----- Information supplied -----
(** A stream is read until there is nothing more: the reads in order, the buffer and the
    connection after the last one. *)
Inductive reads_up (id : Z) : bytes -> @qconn q -> list qevent -> bytes -> @qconn q -> Prop :=
| reads_done b c b' c' :
    @q_stream_recv q id b c = (c', (b', Err QDone)) -> reads_up id b c [] b' c'
| reads_more b c b1 c1 n fin l b2 c2 :
    @q_stream_recv q id b c = (c1, (b1, Ok (n, fin))) -> reads_up id b1 c1 l b2 c2 ->
    reads_up id b c (ReadData id (take (Z.to_nat n) b1) fin :: l) b2 c2.

(** Each stream in turn is read until there is nothing more, and what was read is handed
    back in one write with a FIN when the FIN was among it. *)
Inductive echoes : list Z -> bytes -> @qconn q -> list (Z * list qevent) -> @qconn q -> Prop :=
| echoes_nil b c : echoes [] b c [] c
| echoes_cons id ids b c l b1 c1 c2 pieces c3 :
    reads_up id b c l b1 c1 ->
    (if fin_read l then exists n, @q_stream_send q id (data_read l) true c1 = (c2, Ok n)
     else c2 = c1) ->
    echoes ids b1 c2 pieces c3 -> echoes (id :: ids) b c ((id, l) :: pieces) c3.

Lemma reads_up_read id b c l b' c' : reads_up id b c l b' c' -> Forall (is_read id) l.
Proof. induction 1; by constructor. Qed.
Lemma echoes_ids ids b c pieces c' : echoes ids b c pieces c' ->
  map fst pieces = ids /\ Forall (fun p => Forall (is_read p.1) p.2) pieces.
Proof.
  induction 1 as [|id ids b c l b1 c1 c2 pieces c3 Hr _ _ [<- IH]]; [by split|].
  split; [done|]. constructor; [|done]. by eapply reads_up_read.
Qed.

Lemma wlp_recv_all {S} (get : S -> @qconn logged) (set : @qconn logged -> S -> S) fuel id b acc s :
  (forall c s, get (set c s) = c) -> (forall c c' s, set c' (set c s) = set c' s) ->
  wlp (recv_all get set fuel id b acc) s (fun r s' =>
    forall b' acc', r = Ok (b', acc') -> exists c l,
    s' = set c s /\ c.2 = (get s).2 ++ l /\ reads_up id b (get s).1 l b' c.1 /\
    acc' = (acc.1 ++ data_read l, acc.2 || fin_read l)).
Proof.
  intros Hg Hset. revert s b acc. induction fuel as [|fuel IH]; intros s b acc; [done|].
  cbn [recv_all]. unfold wlp, mbind, M_bind, call. cbn.
  destruct (@q_stream_recv q id b (get s).1) as [c [b' [[n fin]|e]]] eqn:Hrecv; cbn.
  - unfold prefix, expect, slice. destruct (_ && _ && _) eqn:Hn; [|done]. cbn. rewrite Z.sub_0_r, drop_0.
    set (d := take (Z.to_nat n) b'). set (c1 := (c, _)).
    pose proof (IH (set c1 s) b' (acc.1 ++ d, acc.2 || fin)) as H. unfold wlp in H.
    destruct (recv_all _ _ _ _ _ _ _) as [r s2|e s2| |]; try done.
    intros b2 acc2 [= ->]. destruct (H _ _ eq_refl) as (c2 & l & -> & Hc & Hl & ->).
    rewrite Hset, Hg in *. cbn in Hc, Hl. exists c2, (ReadData id d fin :: l). split; [done|].
    rewrite Hc, <- app_assoc. split; [done|]. split; [by eapply reads_more|].
    cbn. by rewrite app_assoc, orb_assoc.
  - rewrite app_nil_r. destruct e; cbn; [|done]. intros b2 acc2 [= <- <-].
    eexists _, []. split; [reflexivity|]. cbn. rewrite !app_nil_r, orb_false_r.
    split; [done|]. split; [by apply reads_done|]. by destruct acc.
Qed.

(** What the calls on one stream after the other add to the log. *)
Definition echo_log (pieces : list (Z * list qevent)) : list qevent :=
  concat (map (fun p => p.2 ++ if fin_read p.2 then [Wrote p.1 (data_read p.2) true] else []) pieces).

Definition log_of_server (s : server) : list qevent := (sv_conn s).2.

Lemma wlp_echo_all ids b (s : server) :
  wlp (echo_all ids b) s (fun r s' => r = Ok tt -> exists pieces,
    echoes ids b (sv_conn s).1 pieces (sv_conn s').1 /\
    log_of_server s' = log_of_server s ++ echo_log pieces).
Proof.
  revert b s. induction ids as [|id ids IH]; intros b s; cbn [echo_all].
  { intros _. exists []. rewrite app_nil_r. split; [constructor|done]. }
  apply wlp_bind. eapply wlp_mono; [by apply (wlp_recv_all sv_conn)|].
  intros [[b' acc]|e] s1 H1; [|done].
  destruct (H1 _ _ eq_refl) as (c & l & -> & Hc & Hl & Hacc). cbn in Hacc. rewrite Hacc.
  apply wlp_bind.
  eapply (wlp_mono _ _ (fun r (s2 : server) => r = Ok tt ->
    (if fin_read l then exists n, @q_stream_send q id (data_read l) true c.1 = ((sv_conn s2).1, Ok n)
     else (sv_conn s2).1 = c.1) /\
    log_of_server s2 = log_of_server s ++ l ++
      (if fin_read l then [Wrote id (data_read l) true] else []))).
  2:{ intros [[]|e] s2 H2; [|done]. destruct (H2 eq_refl) as [Hsend Hlog].
      eapply wlp_mono; [apply IH|]. intros r s' H Hr. destruct (H Hr) as (ps & Hp & Hlog').
      exists ((id, l) :: ps). split; [by eapply echoes_cons|].
      rewrite Hlog', Hlog. unfold echo_log. cbn. by rewrite <- !app_assoc. }
  assert (log_of_server (s <| sv_conn := c |>) = log_of_server s ++ l) as Hs1 by exact Hc.
  destruct (fin_read l); [|by intros _; rewrite app_nil_r, Hs1].
  apply wlp_bind. unfold wlp at 1, gets. apply wlp_bind.
  eapply (wlp_mono _ _ (fun _ (s2 : server) => sv_conn s2 = c)); [by destruct (q_is_in_early_data _)|].
  intros [u|e] s2 H2; [|done]. apply wlp_bind. unfold wlp at 1, set_sapp, modify.
  unfold wlp, mbind, M_bind, on_sconn, call. cbn. unfold log_of_server in *. rewrite H2.
  destruct (@q_stream_send q _ _ _ _) as [c2 [n|e]]; cbn; [|done].
  unfold report, mbind, M_bind, sapp, gets. cbn.
  destruct (reported _); cbn; intros _; (split; [by exists n|]); by rewrite Hc, <- app_assoc.
Qed.

Lemma wlp_process_reads (s : server) :
  wlp server_process_reads s (fun r s' => r = Ok tt -> exists pieces,
    echoes (q_readable (sv_conn s)) new_buf (sv_conn s).1 pieces (sv_conn s').1 /\
    log_of_server s' = log_of_server s ++ echo_log pieces).
Proof.
  unfold server_process_reads. apply wlp_bind. unfold wlp at 1, gets. apply wlp_bind.
  eapply wlp_mono; [apply wlp_echo_all|]. intros [[]|e] s1 H1; [|done].
  destruct (H1 eq_refl) as (pieces & Hp & Hlog).
  assert (forall s2, sv_conn s2 = sv_conn s1 -> exists pieces,
    echoes (q_readable (sv_conn s)) new_buf (sv_conn s).1 pieces (sv_conn s2).1 /\
    log_of_server s2 = log_of_server s ++ echo_log pieces) as Hend
    by (unfold log_of_server in *; intros s2 ->; by exists pieces).
  unfold report_peer_close, wlp, mbind, M_bind, sapp, gets. cbn.
  destruct (_ || _); [by intros _; apply Hend|].
  destruct (q_is_draining _); [by intros _; apply Hend|].
  destruct (q_is_closed _ || _); by intros _; apply Hend.
Qed.

(** The reads and writes of one stream, in order. *)
Definition on_stream (id : Z) (e : qevent) : bool :=
  match e with ReadData id' _ _ | Wrote id' _ _ => bool_decide (id' = id) | _ => false end.
Definition stream_log (id : Z) (l : list qevent) : list qevent :=
  filter (fun e => on_stream id e = true) l.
-----
● Directions: What is needed is an exact copy of the lines from the one containing "log_of_server s2 = log_of_server s ++ echo_log" through the final line of the data, both included, and nothing more.

● Reply:
    log_of_server s2 = log_of_server s ++ echo_log pieces) as Hend
    by (unfold log_of_server in *; intros s2 ->; by exists pieces).
  unfold report_peer_close, wlp, mbind, M_bind, sapp, gets. cbn.
  destruct (_ || _); [by intros _; apply Hend|].
  destruct (q_is_draining _); [by intros _; apply Hend|].
  destruct (q_is_closed _ || _); by intros _; apply Hend.
Qed.

(** The reads and writes of one stream, in order. *)
Definition on_stream (id : Z) (e : qevent) : bool :=
  match e with ReadData id' _ _ | Wrote id' _ _ => bool_decide (id' = id) | _ => false end.
Definition stream_log (id : Z) (l : list qevent) : list qevent :=
  filter (fun e => on_stream id e = true) l.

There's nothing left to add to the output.